Set up local environment with the following commands:
pip install numpy pytest "cffi>=1.0" typing-extensions
python soundfile_build.py
To run the tests, use:
python -m pytest
This uses pytest;
Note
There is a known problem that prohibits the use of file descriptors on Windows if the libsndfile DLL was compiled with a different compiler than the Python interpreter. Unfortunately, this is typically the case if the packaged DLLs are used. To skip the tests which utilize file descriptors, use:
python setup.py test --pytest-args="-knot\ fd"
Type Checking
Type hints have been added to the codebase to support static type checking. You can use pyright to check the types:
pip install pyright
pyright soundfile.py
Or you can use the VS Code extension for inline type checking.

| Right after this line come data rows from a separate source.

(** ** Switching logging off *)

(** [setLoggingEnabled(false)] with logging enabled: what subscribers get,
    the state it leaves, and what later calls can deliver. *)
Lemma setLoggingEnabled_false_cases :
  forall l : Logger,
    loggingEnabled l = true ->
    let l' := stateAfter (setLoggingEnabled false) l in
    let es := effectsOf (setLoggingEnabled false) l in
    signals es =
      (if immediateMode l
       then EmitLogMessage "[logger] disabling logging" ::
            match pendingMessages l with
            | [] => []
            | _ :: _ => [EmitLogMessageBuffer (pendingMessages l)]
            end
       else [EmitLogMessageBuffer (pendingMessages l ++ ["[logger] disabling logging"])]) /\
    deliveredLines es =
      (if immediateMode l
       then "[logger] disabling logging" :: pendingMessages l
       else pendingMessages l ++ ["[logger] disabling logging"]) /\
    pendingMessages l' = [] /\
    isActive (flushTimer l') = false /\
    loggingEnabled l' = false /\
    (forall old : list string,
        stateAfter (setLoggingEnabled false) (set_pendingMessages old l) = l') /\
    (forall os : list Op,
        deliveredLines (effectsOf (run os) l') ++ pendingMessages (stateAfter (run os) l')
        = acceptedLines os l').
Proof.
  intros l He l' es.
  assert (Hp : pendingMessages l' = []).
  { subst l'. destruct l as [en im pend name f st [act iv]]; simpl in He; subst en.
    destruct im, pend, st; reflexivity. }
  repeat split.
  - subst es. destruct l as [en im pend name f st [act iv]]; simpl in He; subst en.
    destruct im, pend, st; reflexivity.
  - subst es. destruct l as [en im pend name f st [act iv]]; simpl in He; subst en.
    destruct im, pend, st; simpl; rewrite ?app_nil_r; reflexivity.
  - exact Hp.
  - subst l'. destruct l as [en im pend name f st [act iv]]; simpl in He; subst en.
    destruct im, pend, st; reflexivity.
  - subst l'. destruct l as [en im pend name f st [act iv]]; simpl in He; subst en.
    destruct im, pend, st; reflexivity.
  - intros old. subst l'.
    destruct l as [en im pend name f st [act iv]]; simpl in He; subst en.
    destruct im, pend, old, st; reflexivity.
  - intros os. symmetry.
    rewrite <- (accounting_run os l'); [rewrite Hp; reflexivity|].
    intros _. exact Hp.
Qed.

(** ** Changing the flush interval *)

(** [setFlushTime] in any state where immediate mode has an empty
    buffer. *)
Lemma setFlushTime_cases (l : Logger) (msec : Z) :
  immediateEmpty l ->
  let l' := stateAfter (setFlushTime msec) l in
  let es := effectsOf (setFlushTime msec) l in
  ((msec <= 0)%Z ->
     isActive (flushTimer l') = false /\
     immediateMode l' = true /\
     pendingMessages l' = [] /\
     signals es = match pendingMessages l with
                  | [] => []
                  | _ :: _ => [EmitLogMessageBuffer (pendingMessages l)]
                  end) /\
  ((msec > 0)%Z ->
     immediateMode l' = false /\
     flushTimer l' = mkQTimer true (Z.max 100 msec) /\
     pendingMessages l' = pendingMessages l /\
     es = [] /\
     ((msec <= 100)%Z -> setFlushTime msec l = setFlushTime 100 l)) /\
  setFlushTime 50 l = setFlushTime 100 l /\
  deliveredLines es ++ pendingMessages l' = pendingMessages l.
Proof.
  intros H l' es. subst l' es.
  unfold immediateEmpty in H.
  destruct l as [en im pend name f st [act iv]]; simpl in H.
  repeat split.
  - unfold_members; simpl.
    destruct (Z.leb_spec msec 0); [|lia]. destruct im; simpl; auto.
    destruct pend, st; reflexivity.
  - unfold_members; simpl.
    destruct (Z.leb_spec msec 0); [|lia]. destruct im; simpl; auto.
    destruct pend, st; reflexivity.
  - unfold_members; simpl.
    destruct (Z.leb_spec msec 0); [|lia]. destruct im; simpl; auto.
    destruct pend, st; reflexivity.
  - unfold_members; simpl.
    destruct (Z.leb_spec msec 0); [|lia]. destruct im; simpl.
    + rewrite (H eq_refl). reflexivity.
    + destruct pend, st; reflexivity.
  - unfold_members; simpl. destruct (Z.leb_spec msec 0); [lia|]. reflexivity.
  - unfold_members; simpl. destruct (Z.leb_spec msec 0); [lia|]. reflexivity.
  - unfold_members; simpl. destruct (Z.leb_spec msec 0); [lia|]. reflexivity.
  - unfold_members; simpl. destruct (Z.leb_spec msec 0); [lia|]. reflexivity.
  - intros Hle. unfold_members; simpl. destruct (Z.leb_spec msec 0); [lia|].
    simpl. replace (Z.max 100 msec) with 100%Z by lia. reflexivity.
  - unfold_members; simpl.
    destruct (Z.leb_spec msec 0).
    + destruct im; simpl.
      * rewrite (H eq_refl). reflexivity.
      * destruct pend, st; simpl; rewrite ?app_nil_r; reflexivity.
    + reflexivity.
Qed.

(** ** Buffered mode: the batch is the calls, in order *)

Lemma deliver_buffered (rs : list LogRequest) :
  forall l : Logger,
    loggingEnabled l = true -> immediateMode l = false ->
    deliver rs l = (tt, set_pendingMessages (pendingMessages l ++ map lineOf rs) l, []).
Proof.
  induction rs as [|r rs IH]; intros l He Hi.
  - simpl. rewrite app_nil_r. destruct l; reflexivity.
  - simpl deliver. unfold bind.
    rewrite (dispatch_buffered r l He Hi).
    rewrite IH by (destruct l; assumption).
    destruct l; simpl. rewrite <- app_assoc. reflexivity.
Qed.

Lemma singleton_existing (enabled0 : bool) (p : Process) (l : Logger) :
  loggerInstance p = Some l -> singleton enabled0 p = (Some l, p).
Proof.
  intros H. unfold singleton. rewrite H, andb_false_r. reflexivity.
Qed.

(** A static [log] call made while the instance exists queues its request
    behind the ones queued before, and does nothing else. *)
Lemma post_existing (enabled0 : bool) (r : LogRequest) (p : Process) (l : Logger) :
  loggerInstance p = Some l ->
  post enabled0 r p =
  mkProcess (loggerInstanceSetBefore p) (Some l) (eventQueue p ++ [r])
            (observed p ++ [Queued r]).
Proof.
  intros H. unfold post. rewrite (singleton_existing enabled0 p l H), H. reflexivity.
Qed.

Lemma post_all_existing (enabled0 : bool) (rs : list LogRequest) :
  forall (p : Process) (l : Logger),
    loggerInstance p = Some l ->
    fold_left (fun q r => post enabled0 r q) rs p =
    mkProcess (loggerInstanceSetBefore p) (Some l) (eventQueue p ++ rs)
              (observed p ++ map Queued rs).
Proof.
  induction rs as [|r rs IH]; intros p l H.
  - simpl. rewrite !app_nil_r. destruct p; simpl in *; subst; reflexivity.
  - simpl. rewrite (post_existing enabled0 r p l H).
    rewrite (IH (mkProcess (loggerInstanceSetBefore p) (Some l) (eventQueue p ++ [r])
                   (observed p ++ [Queued r])) l eq_refl).
    simpl. rewrite <- !app_assoc. reflexivity.
Qed.

Lemma signals_Queued (rs : list LogRequest) : signals (map Queued rs) = [].
Proof. induction rs; simpl; auto. Qed.

Lemma queuedRequests_Queued (rs : list LogRequest) : queuedRequests (map Queued rs) = rs.
Proof. induction rs; simpl; congruence. Qed.
(** X20. The constructor throws when [tiers] is [undefined], [null], a
    string, a number, a boolean, a function or a plain object without a
    [slice] method, and when it is an array one of whose elements is
    [undefined] or [null].  A Buffer is not refused: it has [slice] and
    [map]. *)
Theorem constructor_rejects_bad_tiers (h : heap) (base : string)
    (tiersV optsV : value) :
  (∀ lt, tiersV = VRef lt →
     ∃ o, h !! lt = Some o
       ∧ (∀ bs, o ≠ Buf bs)
       ∧ (∀ fs, o = Obj fs →
            typeof (default VUndefined (fs !! "slice")) ≠ TFunction)
       ∧ ∀ vs, o = Arr vs → VUndefined ∈ vs ∨ VNull ∈ vs) →
  ∃ e, AMQPTieredListener ToString_other h base tiersV optsV = Throw e.
Proof.
  intros Hbad.
  destruct (AMQPTieredListener ToString_other h base tiersV optsV)
    as [[cl h1]|e] eqn:E; [|by exists e].
  exfalso. apply construct_inv in E as [Ht _ _ _ _ _].
  destruct Ht as [(lt & vs & lt' & -> & Harr & _ & _ & _ & Hmap)
                 |(lt & bs & -> & Hbuf & _)].
  2:{ destruct (Hbad lt eq_refl) as (o & Ho & Hnb & _).
      by apply (Hnb bs), Hbuf. }
  destruct (Hbad lt eq_refl) as (o & Ho & _ & _ & Hvs).
  pose proof (Harr _ Ho) as ->.
  destruct (map_tiers_inv _ _ _ _ _ _ Hmap) as [Hlen Hall].
  assert (∀ v, v ∈ vs → ∃ name, get h1 v "name" = Ok name) as Hnames.
  { intros v [i Hi]%list_elem_of_lookup.
    destruct (lookup_lt_is_Some_2 (consumerConstructors cl) i) as [c Hc].
    { rewrite Hlen. by eapply lookup_lt_Some. }
    destruct (Hall _ _ Hc) as (Hvi & _ & name & Hname & _).
    exists name. congruence. }
  destruct (Hvs vs eq_refl) as [Hin|Hin];
    destruct (Hnames _ Hin) as [name Hname]; done.
Qed.

Lemma concat_deadLetterExchange_shape h v dlx e h' :
  concat_deadLetterExchange ToString_other h v dlx = Ok (e, h') →
  (∃ s, v = VString s ∧ e = VString (s +:+ to_string ToString_other h dlx) ∧ h' = h)
  ∨ (∃ l vs l', v = VRef l ∧ h !! l = Some (Arr vs) ∧ e = VRef l'
                ∧ h !! l' = None ∧ h' = <[l' := Arr (vs ++ [dlx])]> h).
Proof.
  unfold concat_deadLetterExchange. destruct v as [| | | |s|l|]; try done.
  - intros [= <- <-]. left. by exists s.
  - destruct (h !! l) as [[| vs |]|] eqn:Hl; try done.
    destruct (alloc (Arr (vs ++ [dlx])) h) as [l' h''] eqn:Ha.
    destruct (alloc_fresh _ _ _ _ Ha) as [Hf ->].
    intros [= <- <-]. right. by exists l, vs, l'.
Qed.

Lemma constructConsumer_exchanges h cl c spec :
  constructConsumer h cl c = Ok spec →
  consumer_exchanges spec = exchanges cl.
Proof.
  unfold constructConsumer.
  intros (? & _ & H)%bind_Ok. apply bind_Ok in H as (? & _ & H).
  apply bind_Ok in H as (? & _ & H). apply bind_Ok in H as (? & _ & H).
  apply bind_Ok in H as (? & _ & H). apply bind_Ok in H as (? & _ & H).
  apply bind_Ok in H as (? & _ & H). apply bind_Ok in H as (? & _ & H).
  apply bind_Ok in H as (? & _ & [= <-]). done.
Qed.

When contributing, please maintain type hints for all public functions, methods, and classes. Make sure to use appropriate types from the typing and typing-extensions modules.
The following conventions are used:
Use Literal types for enumerated string values
Use TypeAlias for complex type definitions
Use overloads to provide precise return type information
Use Optional for parameters that can be None
Use Union for values that can be different types
Coverage
If you want to measure code coverage, you can use coverage.py. Just install it with:
pip install coverage --user
… and run it with:
coverage run --source soundfile -m pytest
coverage html
The resulting HTML files will be written to the htmlcov/ directory.
You can even check branch coverage:
coverage run --branch --source soundfile -m pytest
coverage html
Documentation
If you make changes to the documentation, you can re-create the HTML pages on your local system using Sphinx.
You can install it and a few other necessary packages with:
pip install -r doc/requirements.txt --user
To create the HTML pages, use:
python setup.py build_sphinx
The generated files will be available in the directory build/sphinx/html/.